Jansen noted, “Something that I see in practically every corner of your campaign website is this idea of trying to overcome the divisiveness and division. I think we can honestly say a political and philosophical division is what’s really harming us right now. For instance, many Republicans say I don’t believe in climate change, but if you drill down on them, it’s not that they don’t believe there’s manmade climate change. They just don’t believe it’s being presented honestly. One of the most horrifying things was a prominent and respected climate scientist who came out recently and said, in order to get my papers published, I have to eliminate data that doesn’t go along with the bias that it’s a dire crisis, and the world’s going to end within 10 years. How do we navigate this? How do you do this when we’re letting narratives rule the day instead of objective facts? Then how do we get back to examining the trade-offs and what makes the most sense?”

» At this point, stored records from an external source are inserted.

(** * Fortune's sweep-line Voronoi engine ([voronoi.cpp]): embedding and properties

    The program is embedded shallowly.  Numbers are IEEE-754 values: a C++
    [double] is a primitive binary64 [float]; a C++ [float] is a binary64
    value that went through [to_float32] (every binary32 value is a binary64
    value, and a binary32 operation is the binary64 one followed by the
    narrowing).  Pointers to sites are indices into the input vector, the
    null pointer is [None].  [assert], [throw] and undefined behaviour are
    outcomes of the error monad [result].  Diagnostic output to [std::cerr]
    and the calls to [draw_state] have no effect on the state and are not
    modelled. *)

From Stdlib Require Import ZArith List Floats Lia.
From stdpp Require Import gmap sorting.
Import ListNotations.

(** ** Outcomes *)

Inductive failure : Type :=
| AssertionFailed      (* an [assert] whose condition is false *)
| Thrown               (* [throw -1] *)
| UndefinedBehaviour   (* null or past-the-end dereference, [back()] of an empty vector *)
| OutOfFuel.           (* the model's bound on the main loop was reached *)

Inductive result (A : Type) : Type :=
| Ok (a : A)
| Err (f : failure).
Arguments Ok {A} a.
Arguments Err {A} f.

#[global] Instance result_ret : MRet result := fun A a => Ok a.
#[global] Instance result_bind : MBind result :=
  fun A B k m => match m with Ok a => k a | Err f => Err f end.

Definition assert (b : bool) : result unit :=
  if b then Ok tt else Err AssertionFailed.

(** ** Numbers *)

(** Conversion of a [double] to [float] (round to nearest even, binary32:
    24 bits of precision, largest exponent 128), kept as a binary64 value. *)
Definition to_float32 (v : float) : float :=
  match Prim2SF v with
  | S754_finite s m e => SF2Prim (binary_round 24 128 s m e)
  | _ => v
  end.

(** Arithmetic on two [float] operands is done in binary32. *)
Definition mul32 (a b : float) : float := to_float32 (a * b)%float.
Definition add32 (a b : float) : float := to_float32 (a + b)%float.

(** [std::isinf] and [std::isnan]. *)
Definition isinf (v : float) : bool := is_infinity v.
Definition isnan (v : float) : bool := is_nan v.

(** The literal [0.0000001] (nearest binary64 value). *)
Definition epsilon : float := 0x1.ad7f29abcaf48p-24%float.

Definition sqr (v : float) : float := (v * v)%float.

(** ** Data *)

(** Modelled from the spec: the point type of [geometry.h] is not part of the
    sources; section 6 of the specification gives
    [Point = { x: float64, y: float64 }]. *)
Record Point : Type := mkPoint { x : float; y : float }.

(** Modelled from the spec: [sizeof(Point)] for two [float64] fields. *)
Definition sizeof_Point : nat := 16.

(** Modelled from the spec: [distance2d] of [geometry.h] is one of the "basic
    distance helpers" the specification leaves outside; it is taken to be the
    Euclidean distance. *)
Definition distance2d (a b : Point) : float :=
  sqrt (sqr (a.(x) - b.(x)) + sqr (a.(y) - b.(y)))%float.

(** [const Point*]: [None] is [nullptr], [Some i] is [m_points->data() + i]. *)
Abbreviation ptr := (option nat) (only parsing).

Definition ptr_eqb (a b : ptr) : bool :=
  match a, b with
  | None, None => true
  | Some i, Some j => Nat.eqb i j
  | _, _ => false
  end.

(** Address order; the null pointer is below every element of the vector. *)
Definition ptr_gtb (a b : ptr) : bool :=
  match a, b with
  | Some i, Some j => Nat.ltb j i
  | Some _, None => true
  | None, _ => false
  end.

Definition is_null (a : ptr) : bool :=
  match a with None => true | Some _ => false end.

Definition deref (points : list Point) (a : ptr) : result Point :=
  match a with
  | None => Err UndefinedBehaviour
  | Some i =>
      match nth_error points i with
      | Some p => Ok p
      | None => Err UndefinedBehaviour
      end
  end.

Record Circle : Type := mkCircle { center : Point; radius : float }.

Record Intersection : Type := mkIntersection { pt_left : ptr; pt_right : ptr }.

Record CircleEvent : Type := mkCircleEvent {
  left_int : Intersection;
  right_int : Intersection;
  circle : Circle
}.

Definition Intersection_eqb (a b : Intersection) : bool :=
  ptr_eqb a.(pt_left) b.(pt_left) && ptr_eqb a.(pt_right) b.(pt_right).

(** ** Geometry kernel *)

(** [perp] returns [float]. *)
Definition perp (pt v0 v1 : Point) : float :=
  to_float32
    ((pt.(x) - v1.(x)) * (v0.(y) - v1.(y)) - (pt.(y) - v1.(y)) * (v0.(x) - v1.(x)))%float.

Definition orderPoints (abc : ptr * ptr * ptr) : ptr * ptr * ptr :=
  let '(ptA, ptB, ptC) := abc in
  let '(ptA, ptB) := if ptr_gtb ptA ptB then (ptB, ptA) else (ptA, ptB) in
  let '(ptB, ptC) := if ptr_gtb ptB ptC then (ptC, ptB) else (ptB, ptC) in
  let '(ptA, ptB) := if ptr_gtb ptA ptB then (ptB, ptA) else (ptA, ptB) in
  (ptA, ptB, ptC).
(** [strptime] raised. *)
Definition raised {A} (o : Outcome A) : Prop :=
  match o with
  | Raised _ => True
  | Returned _ => False
  end.

(** The first attempt that succeeds, if there is one. *)
Fixpoint first_parsed (attempts : list (Outcome datetime)) : option datetime :=
  match attempts with
  | [] => None
  | Returned dt :: _ => Some dt
  | Raised _ :: rest => first_parsed rest
  end.

(** How often a character occurs in a text. *)
Fixpoint count_char (c : ascii) (s : string) : nat :=
  match s with
  | EmptyString => 0
  | String a s' => (if Ascii.eqb a c then 1 else 0) + count_char c s'
  end.

(** A name matches "*.zip" (case-sensitive file systems). *)
Definition glob_zip (fname : string) : bool := PyStr.endswith fname ".zip".

(** A backup tree with one server directory holding the given files,
    each of 1 KiB. *)
Definition tree_of (sid : string) (fnames : list string) : list Node :=
  [Dir sid (Returned 0) (map (fun f => File f (Returned 1024)) fnames)].

End RestoreFacts.

Module RestoreRun.

Import RestoreService.

(** The components of what [restore_backup] gives. *)
Definition ok (r : (bool * string) * gmap (list string) FsNode * list RestoreEffect) : bool :=
  fst (fst (fst r)).
Definition msg (r : (bool * string) * gmap (list string) FsNode * list RestoreEffect) : string :=
  snd (fst (fst r)).
Definition fs_after (r : (bool * string) * gmap (list string) FsNode * list RestoreEffect)
  : gmap (list string) FsNode := snd (fst r).
Definition effects (r : (bool * string) * gmap (list string) FsNode * list RestoreEffect)
  : list RestoreEffect := snd r.

(** The file of that relative name in a directory of a file system. *)
Definition file_at (fs : gmap (list string) FsNode) (dir : list string) (k : string)
  : option string :=
  match fs !! dir with
  | Some (FsDir files) => files !! k
  | _ => None
  end.

Definition is_extract (e : RestoreEffect) : bool :=
  match e with
  | RExtract _ => true
  | RCopytree _ _ => false
  end.

(** The members written into the destination. *)
Definition extracted (l : list RestoreEffect) : nat := length (filter (fun e => is_extract e) l).

(** The sibling directory of the safety copy. *)
Definition backup_dest (env : RestoreEnv) (dest_path : list string) : list string :=
  PyPath.div (PyPath.parent dest_path)
    (PyPath.name dest_path +:+ "_backup_" +:+ backup_timestamp env).

(** The safety copy cannot be made: the sibling exists already, or the
    copy meets an I/O error. *)
Definition copy_fails (env : RestoreEnv) (fs : gmap (list string) FsNode)
    (dest_path : list string) : Prop :=
  is_Some (fs !! backup_dest env dest_path) \/ is_Some (copytree_error env).

(** An entry that the loop stores when it reaches it: its extension is
    not skip-listed and [zip_ref.extract] returns. *)
Definition extractable (env : RestoreEnv) (file_name : string) : bool :=
  negb (skipped_by_extension file_name) &&
  match extract_result env file_name with
  | Extracted => true
  | _ => false
  end.

(** An entry at which the loop ends: its extension is not skip-listed,
    storing it raises something else than PermissionError, and the
    warning cannot be printed. *)
Definition aborting (env : RestoreEnv) (file_name : string) : bool :=
  negb (skipped_by_extension file_name) &&
  match extract_result env file_name with
  | ExtractError msg => bool_decide (is_Some (print_error env (warning file_name msg)))
  | _ => false
  end.

(** The loop runs to the end of the list. *)
Definition completes (env : RestoreEnv) (file_list : list string) : bool :=
  forallb (fun n => negb (aborting env n)) file_list.

(** The entries the loop reaches: all of them, or those up to the one at
    which it ends. *)
Fixpoint reached (env : RestoreEnv) (file_list : list string) : list string :=
  match file_list with
  | [] => []
  | n :: rest => if aborting env n then [n] else n :: reached env rest
  end.

(** The entries the loop stores, in order, and those of them for which
    a file is written. *)
Definition extracted_names (env : RestoreEnv) (file_list : list string) : list string :=
  filter (fun n => extractable env n) (reached env file_list).

Definition written (env : RestoreEnv) (file_list : list string) : list string :=
  filter (fun n => negb (is_dir n)) (extracted_names env file_list).

(** The files of a directory after these entries were stored in it. *)
Definition stored (env : RestoreEnv) (members : list (string * string))
    (files : gmap string string) (names : list string) : gmap string string :=
  fold_left (fun fl n => store env members n fl) names files.

(** The name cleaning of [ZipFile.extract] for names made of plain
    characters: the parts "", "." and ".." are dropped and the others
    are joined by the separator of the platform. *)
Definition clean_name (sep : string) (file_name : string) : string :=
  PyStr.join sep
    (filter (fun part => negb (bool_decide (part ∈ [""; "."; ".."])))
       (PyStr.split "/" file_name)).

(** A destination with one save file and one executable, an archive of
    the save directory beside it, and an archive that holds only
    executables and scripts. *)
Definition dest : list string := ["C:"; "gsm"; "servers"; "1"; "saves"].
Definition archive : list string := ["D:"; "backups"; "1"; "Server1_2024-03-01_14-30-00.zip"].
Definition exe_archive : list string := ["D:"; "backups"; "1"; "Server1_2024-03-02_14-30-00.zip"].

Definition demo_fs : gmap (list string) FsNode :=
  <[dest := FsDir (<["world.db" := "day 12"]> (<["server.exe" := "v1"]> ∅))]>
  (<[archive := FsFile (ZipEntries [("world.db", "day 11"); ("server.exe", "v0")])]>
  (<[exe_archive := FsFile (ZipEntries [("server.exe", "v0"); ("Start.BAT", "run")])]> ∅)).

Definition info (path : list string) : BackupInfo :=
  mk_BackupInfo path "1" "Server1" None 2048.

Definition demo_strerror (e : OsError) (p : list string) : string :=
  match e with
  | FileExistsError =>
      "[WinError 183] Cannot create a file when that file already exists: '" +:+
      PyStr.join "\" p +:+ "'"
  | NotADirectoryError =>
      "[WinError 267] The directory name is invalid: '" +:+ PyStr.join "\" p +:+ "'"
  | IsADirectoryError =>
      "[Errno 13] Permission denied: '" +:+ PyStr.join "\" p +:+ "'"
  end.

Definition demo_env : RestoreEnv :=
  {| backup_timestamp := "20240303_090000";
     path_text := PyStr.join "\";
     strerror := demo_strerror;
     copytree_error := None;
     arcname := clean_name "\";
     extract_result := fun _ => Extracted;
     print_error := fun _ => None |}.
Lemma group_possible_on_safe_rates (g : list LoanTask) :
  safe_rates g ->
  (group_possible g = true <-> ~ fails_internal_check g).
Proof.
  intros Hsafe.
  assert (HsafeL : safe_rates (lenders_of g)) by (apply Forall_filter, Hsafe).
  assert (HsafeB : safe_rates (borrowers_of g)) by (apply Forall_filter, Hsafe).
  unfold group_possible, fails_internal_check.
  pose proof (hasCommonMaturity_findCommonMaturities (lenders_of g)
                (borrowers_of g)) as Hcommon.
  destruct (lenders_of g) as [| l ls] eqn:HL.
  { simpl. split; [discriminate |]. intros H. exfalso. apply H. right.
    reflexivity. }
  destruct (borrowers_of g) as [| b bs] eqn:HB.
  { simpl. split; [discriminate |]. intros H. exfalso. apply H. right.
    unfold findCommonMaturities.
    apply sort_ascending_nil.
    induction (js_set (map Task.maturityTimestamp (l :: ls))) as [| x xs IH];
      [reflexivity | exact IH]. }
  inversion HsafeL as [| ? ? Hl Hls]; subst.
  inversion HsafeB as [| ? ? Hb Hbs]; subst.
  cbn [length Nat.eqb orb].
  unfold Math_min, Math_max. cbn [rates_as_numbers map fold_left].
  rewrite (Number_safe _ Hl), (Number_safe _ Hb).
  cbn [number_leb].
  change (fold_left (fun acc x => if number_leb acc x then acc else x)
            (map (fun task => Number (Task.interestRateBips task)) ls)
            (Finite (Task.interestRateBips l)))
    with (fold_left (fun acc x => if number_leb acc x then acc else x)
            (rates_as_numbers ls) (Finite (Task.interestRateBips l))).
  change (fold_left (fun acc x => if number_leb x acc then acc else x)
            (map (fun task => Number (Task.interestRateBips task)) bs)
            (Finite (Task.interestRateBips b)))
    with (fold_left (fun acc x => if number_leb x acc then acc else x)
            (rates_as_numbers bs) (Finite (Task.interestRateBips b))).
  rewrite (Math_min_safe ls Hls), (Math_max_safe bs Hbs).
  assert (HminL : minLenderRate (l :: ls)
                  = fold_left Z.min (map Task.interestRateBips ls)
                              (Task.interestRateBips l)).
  { unfold minLenderRate. simpl. rewrite fold_min_rates.
    unfold Mathb_min, MAX_SAFE_INTEGER in *. rewrite Z.min_r by lia.
    reflexivity. }
  assert (HmaxB : maxBorrowerRate (b :: bs)
                  = fold_left Z.max (map Task.interestRateBips bs)
                              (Task.interestRateBips b)).
  { unfold maxBorrowerRate. simpl. rewrite fold_max_rates.
    unfold Mathb_max. rewrite Z.max_r by lia. reflexivity. }
  rewrite HminL, HmaxB.
  set (lo := fold_left Z.min _ _). set (hi := fold_left Z.max _ _).
  unfold number_gtb. cbn [number_leb].
  destruct (Z.leb_spec lo hi) as [Hle | Hgt]; cbn [negb].
  - rewrite Hcommon. split.
    + intros Hne [Hgt | Hnil]; [lia | contradiction].
    + intros Hpass Hnil. apply Hpass. right. exact Hnil.
  - split; [discriminate |]. intros Hpass. exfalso. apply Hpass. left. lia.
Qed.
(** * spotiflood: the sonification mapping engine of [app/app.py]

    The development embeds three pieces of [app.py]:
    - [freqMap] (lines 206-215), the scale quantizer, together with the
      parts of numpy and pandas it calls ([Series.min], [Series.max],
      [np.log], [np.linspace], [np.digitize]);
    - [make_track] (lines 217-224), the run encoder;
    - the note loop of [generate_midi] (lines 654-664), the voice assembler.

    Numbers.  The flow samples and the times of the notes are binary64
    values.  The quantizer is embedded twice.
    - Over [F64.t]: the three special values of IEEE 754 that the code can
      produce ([nan], [-inf], [+inf]) and the finite values idealised as
      real numbers (no rounding, no overflow, one zero).  This embedding
      carries the statements that rounding cannot change: which exception
      is raised, which parameters are read, what a constant series and a
      few given series come out as.
    - Over [PrimFloat.float] (module [B64]): the binary64 numbers
      themselves, with the rounding, the overflow and the signed zeros of
      IEEE 754.  [np.log] is a parameter of this embedding.  It carries the
      statements that depend on how the edges of the bins are rounded.
    The times of the voice assembler are binary64 numbers as well. *)

From Stdlib Require Import List Sorted Permutation ZArith Reals Lra Lia Bool.
From Stdlib Require String Floats Uint63.
Import ListNotations.

Close Scope R_scope.
Open Scope nat_scope.

Set Implicit Arguments.

(** ** Python results: a value or a raised exception *)

Inductive exn : Type := ValueError | IndexError.

Inductive result (A : Type) : Type :=
| Ok (a : A)
| Raise (e : exn).

Arguments Ok {A} a.
Arguments Raise {A} e.

Definition bind {A B : Type} (m : result A) (k : A -> result B) : result B :=
  match m with
  | Ok a => k a
  | Raise e => Raise e
  end.

Notation "x <- m ;; k" := (bind m (fun x => k))
  (at level 61, m at next level, right associativity).

(** A list comprehension whose body may raise: the first exception wins. *)
Fixpoint mapM {A B : Type} (f : A -> result B) (l : list A) : result (list B) :=
  match l with
  | [] => Ok []
  | x :: rest => y <- f x ;; ys <- mapM f rest ;; Ok (y :: ys)
  end.
(** Exchanging the values of two positions rearranges the list. *)
Lemma swap_Permutation `{Countable A} (l : list A) (p0 p1 : nat)
    (v0 v1 : A) :
  l !! p0 = Some v0 → l !! p1 = Some v1 →
  <[p1:=v0]> (<[p0:=v1]> l) ≡ₚ l.
Proof.
  intros H0 H1. apply list_to_set_disj_eq_perm.
  assert (<[p0:=v1]> l !! p1 = Some v1) as H1'.
  { destruct (decide (p0 = p1)) as [->|Hne].
    - apply list_lookup_insert_eq. by eapply lookup_lt_Some.
    - by rewrite list_lookup_insert_ne. }
  pose proof (list_to_set_disj_insert _ p1 v1 v0 H1') as Hb.
  pose proof (list_to_set_disj_insert l p0 v0 v1 H0) as Ha.
  apply gmultiset_eq. intros y.
  apply (f_equal (multiplicity y)) in Ha, Hb.
  rewrite !multiplicity_disj_union in Ha, Hb. lia.
Qed.

Lemma testCode_total_rearranged (c c' s : list ascii) :
  c' ≡ₚ c → length c = NUM_FIELDS → length s = NUM_FIELDS →
  (testCode c' s).1 + (testCode c' s).2
  = (testCode c s).1 + (testCode c s).2.
Proof.
  intros Hperm Hc Hs.
  rewrite !testCode_total_codes by (done || by rewrite Hperm).
  unfold symbols_of. by rewrite Hperm.
Qed.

Hogan said, “There’s no magic wand and there’s no easy solution, but right now you get the lot of misinformation, disinformation on both sides, and it seems as if the loudest and angriest voices get all the attention and very few people are willing to sit down and discuss the facts and debate the issues. You can passionately debate and argue but at the end of the day, they’ve got to govern. That’s the way it used to be back in the day and now it seems like it’s all about what you say on Twitter, or what kind of the most outrageous statement you can make. That’s what has to happen in Washington. People don’t even talk to each other. They don’t pass anything. They never accomplish anything. It’s broken. The whole political system is broken. I just want to thank you very much for having me this morning. I enjoyed the talk and we’re looking forward to a couple of days here in western Maryland. This is going to be a long hard fought campaign. We haven’t elected a Republican Senator in 44 years but I think with the help of the people in western Maryland, we may be able to pull off another big surprise upset.”

Jansen said, “A lot of Republicans we admire a lot who are in Maryland have such great respect for Larry Hogan. What they tell us is he was in a realistic way of dealing with what’s going on. He was smart enough to understand where he needed to look at both sides and have the discussions that needed to be had with the atmosphere he’s in. He’s very good for Maryland that way and I would think the voters in Maryland could see the value in having him as their Senator.” 

Ryan added, “Remember this in Washington County. I went to David Trone’s office about a constituent issue. There’s a huge difference between arrogance and an all access guy like Larry Hogan. Do I agree with everything Larry does? No. I am appalled at the treatment that Washington County gets out of David Tyrone who needs to go back to the private sector. This guy is spending $20 to $30 million for a $174,000 a year job. He’s a poor Congressman, and he’ll be even worse as a Senator.”